Task to carry out → Transcribe only the lines of the listing below from the one holding "by rewrite Z.add_assoc." through the one holding "Lemma strcmp_ok m", inclusive, without any change.

------------

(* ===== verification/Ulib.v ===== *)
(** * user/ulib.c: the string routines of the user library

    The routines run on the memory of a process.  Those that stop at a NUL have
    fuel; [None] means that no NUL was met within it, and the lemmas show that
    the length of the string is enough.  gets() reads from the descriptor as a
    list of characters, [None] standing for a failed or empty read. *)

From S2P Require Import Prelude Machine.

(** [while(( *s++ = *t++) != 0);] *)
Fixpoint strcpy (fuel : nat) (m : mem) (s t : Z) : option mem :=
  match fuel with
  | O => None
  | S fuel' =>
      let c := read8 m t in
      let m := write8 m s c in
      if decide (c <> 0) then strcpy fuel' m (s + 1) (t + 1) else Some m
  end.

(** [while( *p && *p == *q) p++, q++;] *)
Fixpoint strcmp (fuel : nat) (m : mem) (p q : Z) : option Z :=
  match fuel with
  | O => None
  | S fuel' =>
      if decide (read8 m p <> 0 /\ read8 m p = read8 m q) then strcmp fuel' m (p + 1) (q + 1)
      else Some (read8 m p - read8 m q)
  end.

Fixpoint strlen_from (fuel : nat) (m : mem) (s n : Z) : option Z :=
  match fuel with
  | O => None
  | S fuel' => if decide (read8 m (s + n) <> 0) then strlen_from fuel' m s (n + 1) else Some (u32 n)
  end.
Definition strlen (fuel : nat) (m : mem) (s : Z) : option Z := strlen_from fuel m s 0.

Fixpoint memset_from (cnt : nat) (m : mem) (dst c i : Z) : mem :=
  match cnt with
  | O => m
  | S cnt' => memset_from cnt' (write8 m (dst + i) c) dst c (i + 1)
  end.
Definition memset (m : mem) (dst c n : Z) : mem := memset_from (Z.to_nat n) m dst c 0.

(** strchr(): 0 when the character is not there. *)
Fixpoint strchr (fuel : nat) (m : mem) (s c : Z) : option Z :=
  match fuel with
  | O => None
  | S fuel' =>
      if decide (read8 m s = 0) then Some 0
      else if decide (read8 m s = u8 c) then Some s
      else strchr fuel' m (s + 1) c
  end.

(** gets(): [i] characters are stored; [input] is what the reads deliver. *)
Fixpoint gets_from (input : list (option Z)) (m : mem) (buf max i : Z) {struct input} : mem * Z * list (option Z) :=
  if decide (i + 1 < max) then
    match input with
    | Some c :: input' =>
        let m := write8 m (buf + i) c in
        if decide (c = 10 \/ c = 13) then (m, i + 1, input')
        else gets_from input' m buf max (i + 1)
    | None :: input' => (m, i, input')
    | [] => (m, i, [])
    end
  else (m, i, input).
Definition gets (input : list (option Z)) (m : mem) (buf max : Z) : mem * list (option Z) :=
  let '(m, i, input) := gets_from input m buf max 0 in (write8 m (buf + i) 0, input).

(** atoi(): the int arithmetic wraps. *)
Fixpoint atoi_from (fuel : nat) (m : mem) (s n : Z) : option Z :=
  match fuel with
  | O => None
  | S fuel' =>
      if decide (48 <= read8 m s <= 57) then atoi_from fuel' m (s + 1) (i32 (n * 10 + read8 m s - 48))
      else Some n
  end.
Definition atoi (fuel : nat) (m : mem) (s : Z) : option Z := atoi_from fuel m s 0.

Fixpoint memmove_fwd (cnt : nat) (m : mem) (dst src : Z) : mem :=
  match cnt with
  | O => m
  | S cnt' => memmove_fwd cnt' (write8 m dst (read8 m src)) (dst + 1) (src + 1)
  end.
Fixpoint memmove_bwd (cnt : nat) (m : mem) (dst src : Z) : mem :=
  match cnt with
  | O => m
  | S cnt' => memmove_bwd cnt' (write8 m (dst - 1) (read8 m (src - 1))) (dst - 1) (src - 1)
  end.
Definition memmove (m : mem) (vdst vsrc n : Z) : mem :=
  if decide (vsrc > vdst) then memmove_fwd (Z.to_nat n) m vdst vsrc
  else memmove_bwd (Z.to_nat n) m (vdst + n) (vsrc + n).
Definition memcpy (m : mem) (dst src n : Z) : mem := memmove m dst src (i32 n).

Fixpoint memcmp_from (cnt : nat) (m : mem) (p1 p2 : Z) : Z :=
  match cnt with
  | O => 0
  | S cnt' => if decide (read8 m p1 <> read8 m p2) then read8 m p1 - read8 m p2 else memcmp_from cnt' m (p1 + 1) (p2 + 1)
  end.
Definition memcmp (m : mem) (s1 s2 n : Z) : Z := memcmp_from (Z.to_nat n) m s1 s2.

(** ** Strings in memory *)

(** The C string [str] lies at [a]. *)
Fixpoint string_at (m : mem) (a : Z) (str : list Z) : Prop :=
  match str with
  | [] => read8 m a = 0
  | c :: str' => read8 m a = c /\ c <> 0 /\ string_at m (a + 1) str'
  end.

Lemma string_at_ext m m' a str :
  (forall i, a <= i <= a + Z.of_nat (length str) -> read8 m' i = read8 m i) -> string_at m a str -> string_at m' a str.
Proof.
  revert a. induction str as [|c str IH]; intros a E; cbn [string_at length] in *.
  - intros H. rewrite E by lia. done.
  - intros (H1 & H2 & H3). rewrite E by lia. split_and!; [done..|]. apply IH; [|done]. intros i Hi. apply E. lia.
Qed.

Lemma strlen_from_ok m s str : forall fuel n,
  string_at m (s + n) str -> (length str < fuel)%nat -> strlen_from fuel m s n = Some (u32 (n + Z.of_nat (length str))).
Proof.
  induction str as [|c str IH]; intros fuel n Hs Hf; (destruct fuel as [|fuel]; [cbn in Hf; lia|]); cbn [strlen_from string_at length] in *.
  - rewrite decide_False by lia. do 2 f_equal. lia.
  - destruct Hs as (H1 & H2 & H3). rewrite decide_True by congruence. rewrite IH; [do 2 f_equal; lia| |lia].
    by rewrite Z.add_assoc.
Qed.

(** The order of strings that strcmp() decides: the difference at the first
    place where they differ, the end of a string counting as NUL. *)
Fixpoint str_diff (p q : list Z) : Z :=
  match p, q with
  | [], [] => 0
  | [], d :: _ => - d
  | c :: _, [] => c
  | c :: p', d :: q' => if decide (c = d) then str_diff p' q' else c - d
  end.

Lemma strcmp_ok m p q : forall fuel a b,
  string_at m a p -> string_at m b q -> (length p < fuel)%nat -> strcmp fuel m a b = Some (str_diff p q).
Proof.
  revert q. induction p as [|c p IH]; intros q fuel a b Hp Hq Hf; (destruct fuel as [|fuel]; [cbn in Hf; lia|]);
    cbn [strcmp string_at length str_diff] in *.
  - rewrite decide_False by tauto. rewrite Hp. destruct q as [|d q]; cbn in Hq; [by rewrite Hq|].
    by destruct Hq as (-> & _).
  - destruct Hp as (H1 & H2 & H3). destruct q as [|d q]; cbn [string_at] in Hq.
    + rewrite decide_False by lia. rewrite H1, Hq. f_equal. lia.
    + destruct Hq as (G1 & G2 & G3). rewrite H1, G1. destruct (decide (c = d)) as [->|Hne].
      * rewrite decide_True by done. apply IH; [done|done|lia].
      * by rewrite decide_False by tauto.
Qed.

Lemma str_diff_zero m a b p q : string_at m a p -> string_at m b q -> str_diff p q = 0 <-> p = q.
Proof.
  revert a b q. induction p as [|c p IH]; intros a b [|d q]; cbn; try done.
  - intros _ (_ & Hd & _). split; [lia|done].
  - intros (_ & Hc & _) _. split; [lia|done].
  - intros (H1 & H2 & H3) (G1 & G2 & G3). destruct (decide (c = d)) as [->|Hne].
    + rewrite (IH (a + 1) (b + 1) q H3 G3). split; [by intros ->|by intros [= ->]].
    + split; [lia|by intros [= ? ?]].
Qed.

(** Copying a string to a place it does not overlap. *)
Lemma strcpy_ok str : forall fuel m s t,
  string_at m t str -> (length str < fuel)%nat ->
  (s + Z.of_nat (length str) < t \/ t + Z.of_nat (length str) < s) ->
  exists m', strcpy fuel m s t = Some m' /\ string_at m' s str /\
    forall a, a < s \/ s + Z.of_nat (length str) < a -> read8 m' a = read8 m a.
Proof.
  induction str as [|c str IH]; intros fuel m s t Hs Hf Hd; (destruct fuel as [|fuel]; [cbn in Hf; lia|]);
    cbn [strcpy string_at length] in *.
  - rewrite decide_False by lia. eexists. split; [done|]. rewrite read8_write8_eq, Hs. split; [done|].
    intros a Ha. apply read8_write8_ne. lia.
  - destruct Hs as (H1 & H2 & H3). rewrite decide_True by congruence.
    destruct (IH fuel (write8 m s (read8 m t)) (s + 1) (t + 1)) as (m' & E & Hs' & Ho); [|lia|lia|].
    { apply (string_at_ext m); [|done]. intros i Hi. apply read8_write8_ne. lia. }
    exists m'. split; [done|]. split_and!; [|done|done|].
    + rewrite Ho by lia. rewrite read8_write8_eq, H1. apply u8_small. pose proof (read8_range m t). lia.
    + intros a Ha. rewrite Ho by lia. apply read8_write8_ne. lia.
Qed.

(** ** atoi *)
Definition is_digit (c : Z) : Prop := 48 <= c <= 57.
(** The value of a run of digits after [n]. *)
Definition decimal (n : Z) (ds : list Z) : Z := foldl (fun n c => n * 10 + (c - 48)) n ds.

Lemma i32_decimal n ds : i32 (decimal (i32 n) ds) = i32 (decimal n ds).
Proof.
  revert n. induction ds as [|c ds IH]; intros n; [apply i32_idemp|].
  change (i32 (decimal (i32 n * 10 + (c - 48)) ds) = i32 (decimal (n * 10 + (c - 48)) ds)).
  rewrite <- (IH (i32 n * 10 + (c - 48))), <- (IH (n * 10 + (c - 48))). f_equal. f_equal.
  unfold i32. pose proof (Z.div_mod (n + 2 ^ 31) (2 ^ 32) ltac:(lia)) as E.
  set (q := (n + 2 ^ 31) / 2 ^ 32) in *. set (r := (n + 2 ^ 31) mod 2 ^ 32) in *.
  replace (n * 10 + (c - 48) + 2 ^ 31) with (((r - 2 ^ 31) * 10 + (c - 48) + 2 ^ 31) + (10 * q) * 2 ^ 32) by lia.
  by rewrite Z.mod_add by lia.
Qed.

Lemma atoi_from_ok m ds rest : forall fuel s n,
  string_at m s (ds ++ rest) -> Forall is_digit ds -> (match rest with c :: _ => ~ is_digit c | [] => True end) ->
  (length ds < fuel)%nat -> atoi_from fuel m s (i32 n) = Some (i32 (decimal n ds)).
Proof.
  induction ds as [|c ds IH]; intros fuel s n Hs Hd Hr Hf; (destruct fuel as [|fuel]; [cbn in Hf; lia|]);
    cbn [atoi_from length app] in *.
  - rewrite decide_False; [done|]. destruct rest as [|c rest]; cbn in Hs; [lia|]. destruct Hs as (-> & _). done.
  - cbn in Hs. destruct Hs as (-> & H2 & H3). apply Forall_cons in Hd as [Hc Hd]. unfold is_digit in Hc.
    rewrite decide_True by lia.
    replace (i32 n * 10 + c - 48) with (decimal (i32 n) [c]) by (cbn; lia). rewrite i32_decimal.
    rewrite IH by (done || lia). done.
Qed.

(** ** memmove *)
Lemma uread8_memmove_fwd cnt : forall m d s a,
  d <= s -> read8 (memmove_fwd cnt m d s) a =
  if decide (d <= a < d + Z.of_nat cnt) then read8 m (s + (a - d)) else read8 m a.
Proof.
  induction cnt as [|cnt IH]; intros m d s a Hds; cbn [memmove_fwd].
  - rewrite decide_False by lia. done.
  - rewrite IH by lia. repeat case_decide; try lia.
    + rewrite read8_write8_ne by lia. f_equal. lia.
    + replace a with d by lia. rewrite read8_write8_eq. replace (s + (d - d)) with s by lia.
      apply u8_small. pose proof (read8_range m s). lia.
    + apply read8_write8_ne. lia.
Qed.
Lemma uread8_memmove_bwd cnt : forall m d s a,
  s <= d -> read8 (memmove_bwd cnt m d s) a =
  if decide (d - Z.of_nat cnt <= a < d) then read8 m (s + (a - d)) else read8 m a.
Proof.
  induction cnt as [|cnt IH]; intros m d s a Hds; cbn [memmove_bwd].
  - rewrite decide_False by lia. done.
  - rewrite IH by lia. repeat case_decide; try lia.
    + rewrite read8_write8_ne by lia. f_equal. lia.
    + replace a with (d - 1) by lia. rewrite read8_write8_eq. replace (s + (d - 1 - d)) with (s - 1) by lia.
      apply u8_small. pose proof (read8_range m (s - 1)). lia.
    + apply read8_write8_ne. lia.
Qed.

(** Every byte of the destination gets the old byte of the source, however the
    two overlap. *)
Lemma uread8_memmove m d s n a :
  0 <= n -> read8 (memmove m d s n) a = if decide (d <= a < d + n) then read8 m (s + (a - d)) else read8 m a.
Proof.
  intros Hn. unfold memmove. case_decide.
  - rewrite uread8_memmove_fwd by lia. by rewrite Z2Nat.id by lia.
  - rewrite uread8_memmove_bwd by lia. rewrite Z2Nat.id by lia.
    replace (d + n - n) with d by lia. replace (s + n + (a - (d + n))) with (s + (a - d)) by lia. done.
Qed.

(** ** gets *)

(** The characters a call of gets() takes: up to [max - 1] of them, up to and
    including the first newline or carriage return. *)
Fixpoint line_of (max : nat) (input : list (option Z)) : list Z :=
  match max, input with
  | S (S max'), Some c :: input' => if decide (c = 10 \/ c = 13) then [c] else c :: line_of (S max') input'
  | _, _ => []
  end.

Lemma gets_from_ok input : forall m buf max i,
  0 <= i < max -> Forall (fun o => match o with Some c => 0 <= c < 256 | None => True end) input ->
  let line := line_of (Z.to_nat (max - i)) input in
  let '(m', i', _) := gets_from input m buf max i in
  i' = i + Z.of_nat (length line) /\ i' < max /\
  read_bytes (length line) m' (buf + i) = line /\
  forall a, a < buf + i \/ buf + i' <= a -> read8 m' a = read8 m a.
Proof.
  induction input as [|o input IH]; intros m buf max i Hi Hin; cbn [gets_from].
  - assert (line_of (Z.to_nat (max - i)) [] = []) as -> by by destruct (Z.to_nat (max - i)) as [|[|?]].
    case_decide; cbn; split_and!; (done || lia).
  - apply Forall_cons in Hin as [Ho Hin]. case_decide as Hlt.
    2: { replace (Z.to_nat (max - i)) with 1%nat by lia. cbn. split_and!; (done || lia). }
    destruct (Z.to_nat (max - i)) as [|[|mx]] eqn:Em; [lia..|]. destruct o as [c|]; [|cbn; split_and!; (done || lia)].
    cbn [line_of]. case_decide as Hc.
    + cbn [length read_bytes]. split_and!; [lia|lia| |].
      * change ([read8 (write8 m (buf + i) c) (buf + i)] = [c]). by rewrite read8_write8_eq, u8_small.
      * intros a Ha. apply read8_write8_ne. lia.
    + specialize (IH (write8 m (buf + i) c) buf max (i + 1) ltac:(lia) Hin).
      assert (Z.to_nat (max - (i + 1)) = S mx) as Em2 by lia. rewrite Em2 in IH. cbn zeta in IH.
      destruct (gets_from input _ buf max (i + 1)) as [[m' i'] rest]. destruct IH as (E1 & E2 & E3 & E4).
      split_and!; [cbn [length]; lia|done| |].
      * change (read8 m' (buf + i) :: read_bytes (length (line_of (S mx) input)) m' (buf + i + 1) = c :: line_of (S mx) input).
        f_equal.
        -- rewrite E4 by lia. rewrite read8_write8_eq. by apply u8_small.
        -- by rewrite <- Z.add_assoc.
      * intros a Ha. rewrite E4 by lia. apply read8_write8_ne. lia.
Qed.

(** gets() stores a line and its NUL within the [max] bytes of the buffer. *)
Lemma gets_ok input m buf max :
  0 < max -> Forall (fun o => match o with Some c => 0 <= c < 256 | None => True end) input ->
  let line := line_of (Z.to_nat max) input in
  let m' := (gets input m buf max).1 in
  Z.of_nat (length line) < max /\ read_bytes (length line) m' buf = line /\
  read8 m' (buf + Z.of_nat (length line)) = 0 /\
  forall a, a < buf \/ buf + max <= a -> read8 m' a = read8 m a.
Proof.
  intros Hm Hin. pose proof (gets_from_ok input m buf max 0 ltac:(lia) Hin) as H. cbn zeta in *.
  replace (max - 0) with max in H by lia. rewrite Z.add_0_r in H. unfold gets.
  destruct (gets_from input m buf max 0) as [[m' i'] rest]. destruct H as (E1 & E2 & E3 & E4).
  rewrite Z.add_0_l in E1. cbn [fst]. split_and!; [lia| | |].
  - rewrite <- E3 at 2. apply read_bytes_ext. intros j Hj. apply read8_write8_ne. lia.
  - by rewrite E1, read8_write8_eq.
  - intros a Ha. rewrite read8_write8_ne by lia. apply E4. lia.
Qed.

------------

Written solution →
    by rewrite Z.add_assoc.
Qed.

(** The order of strings that strcmp() decides: the difference at the first
    place where they differ, the end of a string counting as NUL. *)
Fixpoint str_diff (p q : list Z) : Z :=
  match p, q with
  | [], [] => 0
  | [], d :: _ => - d
  | c :: _, [] => c
  | c :: p', d :: q' => if decide (c = d) then str_diff p' q' else c - d
  end.

Lemma strcmp_ok m p q : forall fuel a b,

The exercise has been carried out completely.